-------- TASK INPUT

(** * Verification of the dialogue tutorial (tutorial3_seq2seq_dialog)

    The development embeds, from the source cells of the notebook,

    - [softmax_masked], the masked soft-attention normalisation;
    - [Seq2SeqModel] and [Seq2SeqAttentionModel] ([encode], [decode],
      [forward]);
    - [SubtitlesDialogDataset] (the constructor, [_pad_sentnece],
      [_process_sent], [__getitem__], [__len__]);
    - [Vocab] ([add_document], [add_documents], [prune_vocab], [save],
      [load]);
    - [create_embeddings_matrix] and [generate_response].

    Modelling conventions.

    - Float tensors have two models.  In the first a float tensor is a
      (nested) list of real numbers: arithmetic is exact, so rounding,
      overflow, infinities and NaN are outside it, and where IEEE
      arithmetic would leave the reals (a division by zero) it stops with
      [None].  It carries the properties of shapes, indices and control
      flow, which do not depend on the values of the floats, and the
      properties that are stated of exact real arithmetic.
    - In the second ([Float32], [Softmax32], [Seq2SeqAttentionModel32]) a
      float is a binary32 value of IEEE 754 ([SpecFloat]), with rounding
      to nearest even, infinities and NaN; [torch.exp] and [torch.tanh]
      are arguments.  It carries what is said of the values of
      [softmax_masked] and of the attention of [decode].
    - The start index passes through a float32 tensor in [decode]
      ([torch.full_like] of the hidden states, then [.long()]); it is
      rounded as float32 rounds it in both models ([Policy.start_token]).
    - A long tensor is a (nested) list of [Z].
    - A batch is the list of its rows; all batched torch operators used by
      the source act on the rows independently.
    - Python exceptions ([IndexError], [KeyError], [TypeError], a
      [RuntimeError] of torch) are the [None] of the option monad.
    - The layers of [torch.nn] ([Embedding], [GRUCell], [Linear]) hold
      learned parameters; they are fields of the model record, as functions
      on rows.
    - [np.random.rand()] is an input: [rand i] is the value drawn in
      iteration [i] of a decoding loop.
    - The CSV file of a vocabulary is the list of its rows; the text layer
      of the file turns the carriage returns of a token into line feeds
      ([Vocab.read_back]). *)

From Stdlib Require Import Ascii String.
From Stdlib Require Import Reals Lra List ZArith Lia Bool Arith Sorted.
From Stdlib Require Import SpecFloat.
Import ListNotations.

Set Implicit Arguments.

(** ** The option monad, used for every fallible operation *)

Definition bind {A B : Type} (m : option A) (f : A -> option B) : option B :=
  match m with
  | Some a => f a
  | None => None
  end.
(** X8. Outside development the middleware has the last word on its two
    headers: a value that the incoming response already carries for
    either of them, under any spelling of the name's case, is replaced
    and leaves no mark on the result. *)
Theorem middleware_overrides_upstream (next : Response) (env : ProcessEnv)
    (request : NextRequest) (name value : string) :
  NODE_ENV env <> Some "development" ->
  lower name = "x-frame-options" \/ lower name = "x-content-type-options" ->
  middleware (set_header name value next) env request =
  middleware next env request.
Proof.
  intros Hprod Hname. apply response_eq.
  - rewrite !middleware_status. reflexivity.
  - rewrite !(middleware_production_headers _ env request Hprod).
    cbn [headers set_header]. unfold headers_set.
    destruct Hname as [-> | ->].
    + rewrite insert_insert_eq. reflexivity.
    + rewrite (insert_insert_ne _ "x-frame-options" "x-content-type-options")
        by discriminate.
      rewrite insert_insert_eq. reflexivity.
Qed.

Lemma middleware_overrides_upstream_witness :
  middleware (set_header "X-FRAME-OPTIONS" "DENY" sample_next) production
             {| nextUrl_pathname := "/" |} =
  middleware sample_next production {| nextUrl_pathname := "/" |}.
Proof.
  apply (middleware_overrides_upstream sample_next production
           {| nextUrl_pathname := "/" |} "X-FRAME-OPTIONS" "DENY").
  - discriminate.
  - left. reflexivity.
Defined.

(** X9. The matcher leaves out every path that begins with [/_next/static],
    [/_next/image] or [/public], whatever follows, so also a page such as
    [/publications]; and since the dot of [favicon.ico] stands for any
    character, every path that begins with [/favicon], one character and
    [ico]. *)
Theorem matcher_excluded_prefixes (rest : list code_unit) :
  matcher (utf16 "/_next/static" ++ rest) = false /\
  matcher (utf16 "/_next/image" ++ rest) = false /\
  matcher (utf16 "/public" ++ rest) = false /\
  (forall c, matcher (utf16 "/favicon" ++ c :: utf16 "ico" ++ rest) = false).
Proof.
  assert (Hlit : forall alt tail,
            In alt lookahead_alternatives ->
            matcher ((slash :: alt) ++ tail) = false).
  { intros alt tail Hin. cbn [app matcher]. rewrite N.eqb_refl. cbn [andb].
    apply andb_false_iff. left. apply negb_false_iff, existsb_exists.
    exists alt. split; [exact Hin | apply begins_with_self]. }
  assert (Hstatic : utf16 "/_next/static" = slash :: utf16 "_next/static")
    by (vm_compute; reflexivity).
  assert (Himage : utf16 "/_next/image" = slash :: utf16 "_next/image")
    by (vm_compute; reflexivity).
  assert (Hpublic : utf16 "/public" = slash :: utf16 "public")
    by (vm_compute; reflexivity).
  assert (Hfavicon : utf16 "/favicon" = slash :: utf16 "favicon")
    by (vm_compute; reflexivity).
  split_and!.
  - rewrite Hstatic.
    apply (Hlit (utf16 "_next/static") rest). vm_compute. left. reflexivity.
  - rewrite Himage.
    apply (Hlit (utf16 "_next/image") rest). vm_compute. right. left. reflexivity.
  - rewrite Hpublic.
    apply (Hlit (utf16 "public") rest).
    vm_compute. right. right. right. left. reflexivity.
  - intros c. rewrite Hfavicon.
    cbn [app matcher]. rewrite N.eqb_refl. cbn [andb].
    destruct (is_line_terminator c) eqn:Hc.
    + apply andb_false_iff. right.
      rewrite forallb_app. cbn [forallb]. rewrite Hc. cbn [negb andb].
      apply andb_false_r.
    + apply andb_false_iff. left. apply negb_false_iff, existsb_exists.
      exists (utf16 "favicon.ico").
      split; [vm_compute; right; right; left; reflexivity|].
      apply (proj2 (begins_with_favicon_iff _)).
      exists c, rest. split; [exact Hc | reflexivity].
Qed.

(** X10. The matcher accepts the root path, and every path that holds no
    line terminator and whose first character after the slash is none of
    [_], [f] and [p]. *)
Theorem matcher_accepts_by_first_character (c : code_unit) (rest : list code_unit) :
  [c] <> utf16 "_" -> [c] <> utf16 "f" -> [c] <> utf16 "p" ->
  (forall u, In u (c :: rest) -> is_line_terminator u = false) ->
  matcher (utf16 "/") = true /\ matcher (slash :: c :: rest) = true.
Proof.
  intros Hu Hf Hp Hterm. split; [reflexivity|].
  apply (proj2 (matcher_accepts (slash :: c :: rest))). exists (c :: rest).
  split_and!; [reflexivity | exact Hterm | | | |].
  - intros tail Heq. apply Hu. vm_compute in Heq. injection Heq as -> _. reflexivity.
  - intros tail Heq. apply Hu. vm_compute in Heq. injection Heq as -> _. reflexivity.
  - intros tail Heq. apply Hp. vm_compute in Heq. injection Heq as -> _. reflexivity.
  - intros c' tail Heq. apply Hf. vm_compute in Heq. injection Heq as -> _. reflexivity.
Qed.

Lemma matcher_accepts_by_first_character_witness :
  matcher (utf16 "/") = true /\
  matcher (slash :: 116%N :: utf16 "erminal-simple") = true.
Proof.
  apply (matcher_accepts_by_first_character 116%N (utf16 "erminal-simple")).
  - intros H. vm_compute in H. discriminate H.
  - intros H. vm_compute in H. discriminate H.
  - intros H. vm_compute in H. discriminate H.
  - intros u Hin. vm_compute in Hin.
    repeat (destruct Hin as [<-|Hin]; [reflexivity|]). destruct Hin.
Defined.

End MiddlewareMore.

(** * Further properties of the text-to-speech shim *)

Module TtsMore.
Import Tts TtsProofs.

Section World.
Context {Outside : Type}.
Implicit Types (w : World Outside) (prog : list action) (r : ref).

Lemma world_eq w (w' : World Outside) :
  outside w' = outside w ->
  allocated w' = allocated w ->
  VoiceFeedback_instance w' = VoiceFeedback_instance w ->
  w' = w.
Proof.
  destruct w, w'. cbn. intros -> -> ->. reflexivity.
Qed.

Lemma constructions_none prog :
  ~ In CallNew prog -> constructions prog = 0.
Proof.
  induction prog as [|a prog IH]; intros Hnot; [reflexivity|].
  rewrite constructions_cons.
  destruct a; cbn [is_new];
    try (apply IH; intros Hin; apply Hnot; right; exact Hin).
  destruct Hnot. left. reflexivity.
Qed.

(** X12. Calls other than [getInstance] never touch the singleton: an
    execution without [getInstance] hands out no instance and leaves the
    static field as it was, and the objects constructed in it are those
    of its constructor calls. If it has no constructor call either, it
    ends in the very world it started in. *)
Theorem run_without_getInstance prog w :
  ~ In CallGetInstance prog ->
  (forall r, ~ In (AInstance r) (fst (run prog w))) /\
  VoiceFeedback_instance (snd (run prog w)) = VoiceFeedback_instance w /\
  outside (snd (run prog w)) = outside w /\
  allocated (snd (run prog w)) = allocated w + constructions prog /\
  (~ In CallNew prog -> snd (run prog w) = w).
Proof.
  intros Hnot.
  assert (Hmain :
    (forall r, ~ In (AInstance r) (fst (run prog w))) /\
    VoiceFeedback_instance (snd (run prog w)) = VoiceFeedback_instance w /\
    outside (snd (run prog w)) = outside w /\
    allocated (snd (run prog w)) = allocated w + constructions prog).
  { revert w. induction prog as [|a prog IH]; intros w.
    - cbn. split_and!; [intros r [] | reflexivity | reflexivity | lia].
    - assert (Hrest : ~ In CallGetInstance prog)
        by (intros Hin; apply Hnot; right; exact Hin).
      destruct (run_cons a prog w) as [-> ->]. rewrite constructions_cons.
      destruct (action_cases a) as [-> | [-> | [Hget Hnew]]].
      + destruct Hnot. left. reflexivity.
      + rewrite perform_new. cbn [fst snd is_new].
        set (w1 := {| outside := outside w;
                      allocated := S (allocated w);
                      VoiceFeedback_instance := VoiceFeedback_instance w |}).
        destruct (IH Hrest w1) as (Hr & Hf & Ho & Ha).
        change (allocated w1) with (S (allocated w)) in Ha.
        split_and!; [| exact Hf | exact Ho | lia].
        intros r [Hhead|Htail]; [discriminate | exact (Hr r Htail)].
      + destruct (perform_inert a w Hget Hnew) as (-> & Hinst & _).
        assert (is_new a = false) as ->
          by (destruct a; try reflexivity; contradiction).
        destruct (IH Hrest w) as (Hr & Hf & Ho & Ha).
        split_and!; try assumption.
        intros r [Hhead|Htail]; [exact (Hinst r Hhead) | exact (Hr r Htail)]. }
  destruct Hmain as (Hr & Hf & Ho & Ha).
  split_and!; try assumption.
  intros Hnew. apply world_eq; try assumption.
  rewrite Ha, (constructions_none prog Hnew). lia.
Qed.

(** Where a run leaves the field and the count of objects, and which
    objects its constructor calls hand out. *)
Lemma run_invariant prog w :
  (forall r, VoiceFeedback_instance w = Some r -> r < allocated w) ->
  (forall r, VoiceFeedback_instance (snd (run prog w)) = Some r ->
             r < allocated (snd (run prog w))) /\
  ((VoiceFeedback_instance (snd (run prog w)) = VoiceFeedback_instance w /\
    allocated (snd (run prog w)) = allocated w + constructions prog) \/
   (VoiceFeedback_instance w = None /\
    exists r, VoiceFeedback_instance (snd (run prog w)) = Some r /\
              allocated w <= r /\
              allocated (snd (run prog w)) = S (allocated w + constructions prog))) /\
  (forall r, In (AObject r) (fst (run prog w)) ->
             allocated w <= r /\ r < allocated (snd (run prog w)) /\
             VoiceFeedback_instance (snd (run prog w)) <> Some r).
Proof.
  revert w. induction prog as [|a prog IH]; intros w Hvalid.
  - cbn. split_and!; [exact Hvalid | left; split; [reflexivity | lia] | intros r []].
  - destruct (run_cons a prog w) as [-> ->]. rewrite constructions_cons.
    destruct (action_cases a) as [-> | [-> | [Hget Hnew]]].
    + cbn [perform is_new].
      destruct (VoiceFeedback_instance w) as [r0|] eqn:Hfield.
      * rewrite (getInstance_set w r0 Hfield). cbn [fst snd].
        destruct (IH w) as (Hv & Hb & Hc); [rewrite Hfield; exact Hvalid|].
        rewrite Hfield in Hb.
        split_and!; [exact Hv | exact Hb |].
        intros r [Hhead|Htail]; [discriminate | exact (Hc r Htail)].
      * rewrite (getInstance_unset w Hfield). cbn [fst snd].
        set (w1 := {| outside := outside w;
                      allocated := S (allocated w);
                      VoiceFeedback_instance := Some (allocated w) |}).
        destruct (IH w1) as (Hv & Hb & Hc).
        { intros r Hr. injection Hr as <-. cbn. lia. }
        change (VoiceFeedback_instance w1) with (Some (allocated w)) in Hb.
        change (allocated w1) with (S (allocated w)) in Hb, Hc.
        split_and!; [exact Hv | |].
        -- right. split; [reflexivity|].
           destruct Hb as [[Hf Ha] | [Hf _]]; [|discriminate Hf].
           exists (allocated w). split_and!; [exact Hf | lia | lia].
        -- intros r [Hhead|Htail]; [discriminate|].
           destruct (Hc r Htail) as (Hlo & Hhi & Hne). split_and!; [lia | lia | exact Hne].
    + rewrite perform_new. cbn [fst snd is_new].
      set (w1 := {| outside := outside w;
                    allocated := S (allocated w);
                    VoiceFeedback_instance := VoiceFeedback_instance w |}).
      destruct (IH w1) as (Hv & Hb & Hc).
      { intros r Hr. apply Hvalid in Hr. cbn. lia. }
      change (VoiceFeedback_instance w1) with (VoiceFeedback_instance w) in Hb.
      change (allocated w1) with (S (allocated w)) in Hb, Hc.
      split_and!; [exact Hv | |].
      * destruct Hb as [[Hf Ha] | (Hf & r & Hr & Hlo & Ha)].
        -- left. split; [exact Hf | lia].
        -- right. split; [exact Hf|]. exists r. split_and!; [exact Hr | lia | lia].
      * intros r [Hhead|Htail].
        -- injection Hhead as <-.
           destruct Hb as [[Hf Ha] | (Hf & r & Hr & Hlo & Ha)].
           ++ split_and!; [lia | lia |].
              rewrite Hf. intros Hs. apply Hvalid in Hs. lia.
           ++ split_and!; [lia | lia |].
              rewrite Hr. intros Hs. injection Hs as ->. lia.
        -- destruct (Hc r Htail) as (Hlo & Hhi & Hne). split_and!; [lia | lia | exact Hne].
    + destruct (perform_inert a w Hget Hnew) as (-> & _ & Hobj).
      assert (is_new a = false) as ->
        by (destruct a; try reflexivity; contradiction).
      destruct (IH w Hvalid) as (Hv & Hb & Hc).
      split_and!; [exact Hv | exact Hb |].
      intros r [Hhead|Htail]; [destruct (Hobj r Hhead) | exact (Hc r Htail)].
Qed.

----------------

* [WHAT YOU SHOULD DO]: All lines from the first line of the listing above through the line containing "to nearest even, infinities" are to be retyped exactly. Leave out any other line.

* [ANSWER AREA]:
(** * Verification of the dialogue tutorial (tutorial3_seq2seq_dialog)

    The development embeds, from the source cells of the notebook,

    - [softmax_masked], the masked soft-attention normalisation;
    - [Seq2SeqModel] and [Seq2SeqAttentionModel] ([encode], [decode],
      [forward]);
    - [SubtitlesDialogDataset] (the constructor, [_pad_sentnece],
      [_process_sent], [__getitem__], [__len__]);
    - [Vocab] ([add_document], [add_documents], [prune_vocab], [save],
      [load]);
    - [create_embeddings_matrix] and [generate_response].

    Modelling conventions.

    - Float tensors have two models.  In the first a float tensor is a
      (nested) list of real numbers: arithmetic is exact, so rounding,
      overflow, infinities and NaN are outside it, and where IEEE
      arithmetic would leave the reals (a division by zero) it stops with
      [None].  It carries the properties of shapes, indices and control
      flow, which do not depend on the values of the floats, and the
      properties that are stated of exact real arithmetic.
    - In the second ([Float32], [Softmax32], [Seq2SeqAttentionModel32]) a
      float is a binary32 value of IEEE 754 ([SpecFloat]), with rounding
      to nearest even, infinities and NaN; [torch.exp] and [torch.tanh]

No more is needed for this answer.